-- Records for processing --

(** * Blockly.ShortcutItems: the default keyboard shortcuts

    A shallow embedding of [core/shortcut_items.js] together with a model of
    the shortcut registry it installs its shortcuts into.

    - The seven shortcut definitions (names, preconditions, callbacks) and
      the installer are embedded from the source.
    - [Blockly.ShortcutRegistry] (register, addKeyMapping, createSerializedKey
      and the dispatch loop) and [Blockly.utils.KeyCodes] are not part of the
      source file; the registry is modelled from the specification and the
      key codes are a parameter.
    - The editor surface (selection, gestures, clipboard, history, the
      originating event) is external: its queries are answered by a [World]
      and its calls are recorded, in order, in the world's effect log. *)

From Stdlib Require Import Ascii.
From stdpp Require Import base strings list gmap pretty.
(** X12: however many readings the spreadsheet has, the hourly table has
    at most 25 rows, one per hour of day and one for the readings without a
    timestamp, and the table per hour and source at most 25 for each
    source. *)
Theorem hourly_tables_are_small (w : Scheduler) (rs : list Reading) :
  ∃ g b,
    generation_df w (input rs) = Ok g
    ∧ generation_by_hour_source_df w (input rs) = Ok b
    ∧ (height g ≤ 25)%nat
    ∧ (height b ≤ 25 * length (distinct (source <$> rs)))%nat.
Proof.
  destruct (generation_df_table w rs) as (hs & Hg & Hhs & _).
  destruct (generation_by_hour_source_df_table w rs) as (ks & Hb & Hks & _).
  exists (hourly rs hs), (by_hour_source rs ks). split_and!; [done..| |].
  - change 25%nat with (length all_hours).
    change (height (hourly rs hs)) with (length (cell VInt <$> hs)).
    rewrite length_fmap.
    apply submseteq_length, NoDup_submseteq.
    + rewrite Hhs. apply NoDup_distinct.
    + intros h. rewrite Hhs, elem_of_distinct.
      intros (r & -> & _)%list_elem_of_fmap. apply hour_among_all.
  - change 25%nat with (length all_hours).
    change (height (by_hour_source rs ks))
      with (length ((λ k : option Z * option string, cell VInt k.1) <$> ks)).
    rewrite length_fmap.
    rewrite <-List.length_prod.
    apply submseteq_length, NoDup_submseteq.
    + rewrite Hks. apply NoDup_distinct.
    + intros [h s]. rewrite Hks, elem_of_distinct.
      intros (r & [= -> ->] & Hr)%list_elem_of_fmap.
      apply list_elem_of_In, List.in_prod_iff. split; apply list_elem_of_In.
      * apply hour_among_all.
      * apply elem_of_distinct, list_elem_of_fmap. by exists r.
Qed.

End Bounds.

Section Inspections.
Context {FO : FloatOps}.



End Inspections.

(** * The variables of the notebook *)

Section Bindings.
Context {FO : FloatOps}.

Ltac nb_open :=
  unfold setup_cell, load_cell, inspect_cell, show_cell, assign_cell,
    line_cell, area_cell, export_to, read_excel, inspect, transform, plot,
    need_column, write, var, call, alloc, assign, log, raise, ret,
    mbind, mret, NB_bind, NB_ret, bindNB, from_option.
















End Bindings.

(** * The theorems on a small spreadsheet

    The run of the notebook on [sample], and on worlds where the reader, a
    method chain or a write fails. *)





(** A missing spreadsheet, a spreadsheet without the generation column and
    a spreadsheet that cannot be written: each run ends in the error of the
    call that failed. *)
Lemma errors_reach_the_caller_unchanged_witness :
  run missing
  = (Err (FileNotFoundError data_path),
     mkKernel [] ∅ ∅ [Raised (FileNotFoundError data_path)])
  ∧ (run truncated).1 = Err (ColumnNotFoundError "Actual Generation (GWh)")
  ∧ (run read_only).1 = Err (IOError "output.xlsx").
Proof.
  split_and!.
  - apply (errors_reach_the_caller_unchanged missing). reflexivity.
  - destruct (run_cells (take 6 (notebook truncated)) fresh_kernel)
      as [r k] eqn:Hrun.
    assert (r = Ok ()) as ->.
    { change r with (r, k).1. rewrite <-Hrun. vm_compute. reflexivity. }
    destruct (errors_reach_the_caller_unchanged truncated) as (_ & _ & H & _).
    rewrite (H dates_only 6%nat (show_cell select_cell) select_cell k
               (ColumnNotFoundError "Actual Generation (GWh)"));
      [reflexivity..| |exact Hrun|vm_compute; reflexivity].
    by left.
  - destruct (run_cells (take 22 (notebook read_only)) fresh_kernel)
      as [r k] eqn:Hrun.
    assert (r = Ok ()) as ->.
    { change r with (r, k).1. rewrite <-Hrun. vm_compute. reflexivity. }
    destruct (errors_reach_the_caller_unchanged read_only) as (_ & _ & _ & H).
    rewrite (H k Hrun). reflexivity.
Defined.

(** Two runs of the per-hour-and-source chain on [sample]: at hour 0 the
    one puts Thermal before Hydro, the other Hydro before Thermal; both are
    sorted by hour. *)
Lemma two_runs_two_row_orders :
  generation_by_hour_source_df (λ _, keep_order) (input sample)
  = Ok (by_hour_source sample
          [(Some 0, Some "Thermal"); (Some 0, Some "Hydro");
           (Some 1, Some "Thermal")])
  ∧ generation_by_hour_source_df restless (input sample)
    = Ok (by_hour_source sample
            [(Some 0, Some "Hydro"); (Some 0, Some "Thermal");
             (Some 1, Some "Thermal")])
  ∧ generation_by_hour_source_df (λ _, keep_order) (input sample)
    ≠ generation_by_hour_source_df restless (input sample).
Proof.
  split_and!; [vm_compute; reflexivity..|].
  intros H. vm_compute in H. discriminate H.
Qed.



(** The derived column of [sample]. *)
Lemma derive_cell_appends_column_witness :
  derive_cell (input sample)
  = Ok (input sample
        ++ [mkSeries "Generation_MWh" Float64
              (times_1000 <$> [@VFloat QFloat 1%Q; @VFloat QFloat 2%Q;
                               @VFloat QFloat 3%Q])]).
Proof.
  apply (proj2 derive_cell_appends_column (input sample)
           (mkSeries "Actual Generation (GWh)" Float64
              [@VFloat QFloat 1%Q; @VFloat QFloat 2%Q; @VFloat QFloat 3%Q])).
  - vm_compute. reflexivity.
  - vm_compute. reflexivity.
  - vm_compute. reflexivity.
  - apply (bool_decide_unpack _). vm_compute. reflexivity.
Defined.

(** * The other cells on a small spreadsheet *)

(** The selection drops the extra column of [with_megawatts]. *)
Lemma select_cell_keeps_the_three_columns_witness :
  select_cell with_megawatts = Ok (input sample).
Proof.
  apply (proj2 select_cell_keeps_the_three_columns with_megawatts);
    vm_compute; reflexivity.
Defined.

(** The renaming of [sample]. *)
Lemma rename_cell_changes_names_only_witness :
  rename_cell (input sample)
  = Ok ((λ s, mkSeries (new_name (name s)) (dtype s) (values s))
          <$> input sample).
Proof.
  apply (rename_cell_changes_names_only (input sample));
    apply (bool_decide_unpack _); vm_compute; reflexivity.
Defined.

(** A spreadsheet with dates only cannot be renamed. *)
Lemma rename_cell_errors_witness :
  rename_cell dates_only
  = Err (ColumnNotFoundError "Actual Generation (GWh)").
Proof.
  apply (proj1 (rename_cell_errors dates_only)).
  apply (bool_decide_unpack _). vm_compute. reflexivity.
Defined.




(** When the spreadsheet cannot be written, [output.csv] is the one file left. *)
Lemma export_stops_at_the_first_failing_write_witness :
  excel read_only data_path = Ok (input sample)
  ∧ NoDup ("Date" :: (source_name <$> distinct (source <$> sample)))
  ∧ write_fault read_only Xlsx "output.xlsx" = Some (IOError "output.xlsx")
  ∧ (run read_only).1 = Err (IOError "output.xlsx")
  ∧ dom (disk (run read_only).2) = {["output.csv"]}.
Proof.
  assert (excel read_only data_path = Ok (input sample)) as Hx
    by (vm_compute; reflexivity).
  assert (NoDup ("Date" :: (source_name <$> distinct (source <$> sample))))
    as Hnames by (apply (bool_decide_unpack _); vm_compute; reflexivity).
  split; [exact Hx|]. split; [exact Hnames|]. split; [reflexivity|].
  destruct (export_stops_at_the_first_failing_write read_only sample
              Hx Hnames) as (t & _ & _ & Hxlsx & _).
  destruct (Hxlsx (IOError "output.xlsx") eq_refl eq_refl) as [-> ->].
  split; [done|]. by rewrite dom_insert_L, dom_empty_L, (right_id_L ∅ (∪)).
Defined.

(** [sample] has two timestamps: every rolling mean is null. *)
Lemma rolling_cell_all_null_below_24_witness :
  (length (distinct (date <$> sample)) < 24)%nat
  ∧ ∃ ds : list (option Z),
      rolling_cell (λ _, keep_order) (input sample)
      = Ok [ mkSeries "Date" (Datetime Millis) (cell VDatetime <$> ds);
             mkSeries "Actual Generation (GWh)" Float64
               (replicate (length ds) VNull) ].
Proof.
  assert (length (distinct (date <$> sample)) < 24)%nat as Hlen
    by (vm_compute; lia).
  split; [exact Hlen|].
  destruct (rolling_cell_all_null_below_24 (λ _, keep_order) sample Hlen)
    as (ds & Hrun & _).
  by exists ds.
Defined.

(** Deriving the column of [with_megawatts] again keeps its four columns. *)
Lemma derive_cell_overwrites_existing_column_witness :
  ∃ r, derive_cell with_megawatts = Ok r
       ∧ columns r = columns with_megawatts.
Proof.
  destruct (derive_cell_overwrites_existing_column with_megawatts
              (mkSeries "Actual Generation (GWh)" Float64
                 [@VFloat QFloat 1%Q; @VFloat QFloat 2%Q; @VFloat QFloat 3%Q]))
    as (r & Hrun & Hcols & _).
  - vm_compute. reflexivity.
  - reflexivity.
  - vm_compute. reflexivity.
  - apply (bool_decide_unpack _). vm_compute. reflexivity.
  - by exists r.
Defined.


(** With dates read as text, the hour cell and the export chain fail. *)
Lemma time_series_cells_need_timestamps_witness :
  fails (hour_cell text_dates)
  ∧ fails (output_df (λ _, keep_order) text_dates).
Proof.
  destruct (time_series_cells_need_timestamps (λ _, keep_order) text_dates
              (mkSeries "Date" Utf8 [VStr "2024-01-01 00:00"]))
    as (Hhour & _ & _ & Hout); [reflexivity..|].
  by split.
Defined.
Lemma Contains_after_lead p (w m lead : string) c w' :
  all_bytes p lead = true → w = String c w' → p c = false →
  Contains (lead +:+ m) w = true → Contains m w = true.
Proof.
  intros Hlead -> Hc. induction lead as [|d lead IH]; [done|].
  simpl in Hlead. apply andb_true_iff in Hlead as [Hd Hlead].
  rewrite sapp_cons, Contains_unfold. intros [Hw|Hw]%orb_true_iff.
  - simpl in Hw. apply andb_true_iff in Hw as [Heq _].
    apply byte_eq_true in Heq as ->. congruence.
  - by apply IH.
Qed.

(** Trimming neither removes nor creates an occurrence of a solid
    word. *)
Lemma Contains_TrimSpace (s w : string) :
  solid w = true → Contains (TrimSpace s) w = Contains s w.
Proof.
  intros Hw. destruct (TrimSpace_split s) as (lead & trail & Hs & Hl & Ht).
  destruct w as [|c w']; [done|].
  apply andb_true_iff in Hw as [Hc Hlast]. apply negb_true_iff in Hc.
  destruct (Contains (TrimSpace s) _) eqn:Hin; symmetry.
  - apply Contains_true in Hin as (a & b & Hab). apply Contains_true.
    exists (lead +:+ a), (b +:+ trail). rewrite Hs at 1. rewrite Hab.
    by rewrite !sapp_assoc.
  - destruct (Contains s _) eqn:Hin'; [|done]. rewrite <- Hin.
    rewrite Hs in Hin'. symmetry.
    eapply (Contains_before_trail space_byte); [exact Ht|exact Hlast|].
    by apply (Contains_after_lead space_byte _ _ lead c w').
Qed.

Lemma breaking_scan_spec message :
  breaking_scan message
  = Contains message "Breaking" || Contains message "BREAKING".
Proof.
  unfold breaking_scan. by rewrite !Contains_TrimSpace by done.
Qed.

(** *** The force-major flag *)

Lemma assign_group_keeps_force name value commit :
  parser.ForceMajor commit = true →
  parser.ForceMajor (parser.assign_group name value commit) = true.
Proof.
  intros H. unfold parser.assign_group.
  repeat (destruct (String.eqb _ _); [by simpl|]).
  destruct (String.eqb _ _); [|done]. by destruct (String.eqb _ _).
Qed.

Lemma assign_groups_keeps_force i names ms commit :
  parser.ForceMajor commit = true →
  parser.ForceMajor (parser.assign_groups i names ms commit) = true.
Proof.
  revert i ms commit.
  induction names as [|name names IH]; intros i ms commit H; [done|].
  destruct ms as [|value ms]; [done|]. simpl. apply IH.
  destruct (_ || _); [done|]. by apply assign_group_keeps_force.
Qed.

-- Work required --
All lines above from the one holding "intros (r & [= ->" to the one holding "a spreadsheet that", inclusive, are to be copied exactly; no other line is wanted.

-- Reply --
      intros (r & [= -> ->] & Hr)%list_elem_of_fmap.
      apply list_elem_of_In, List.in_prod_iff. split; apply list_elem_of_In.
      * apply hour_among_all.
      * apply elem_of_distinct, list_elem_of_fmap. by exists r.
Qed.

End Bounds.

Section Inspections.
Context {FO : FloatOps}.



End Inspections.

(** * The variables of the notebook *)

Section Bindings.
Context {FO : FloatOps}.

Ltac nb_open :=
  unfold setup_cell, load_cell, inspect_cell, show_cell, assign_cell,
    line_cell, area_cell, export_to, read_excel, inspect, transform, plot,
    need_column, write, var, call, alloc, assign, log, raise, ret,
    mbind, mret, NB_bind, NB_ret, bindNB, from_option.
















End Bindings.

(** * The theorems on a small spreadsheet

    The run of the notebook on [sample], and on worlds where the reader, a
    method chain or a write fails. *)





(** A missing spreadsheet, a spreadsheet without the generation column and
    a spreadsheet that cannot be written: each run ends in the error of the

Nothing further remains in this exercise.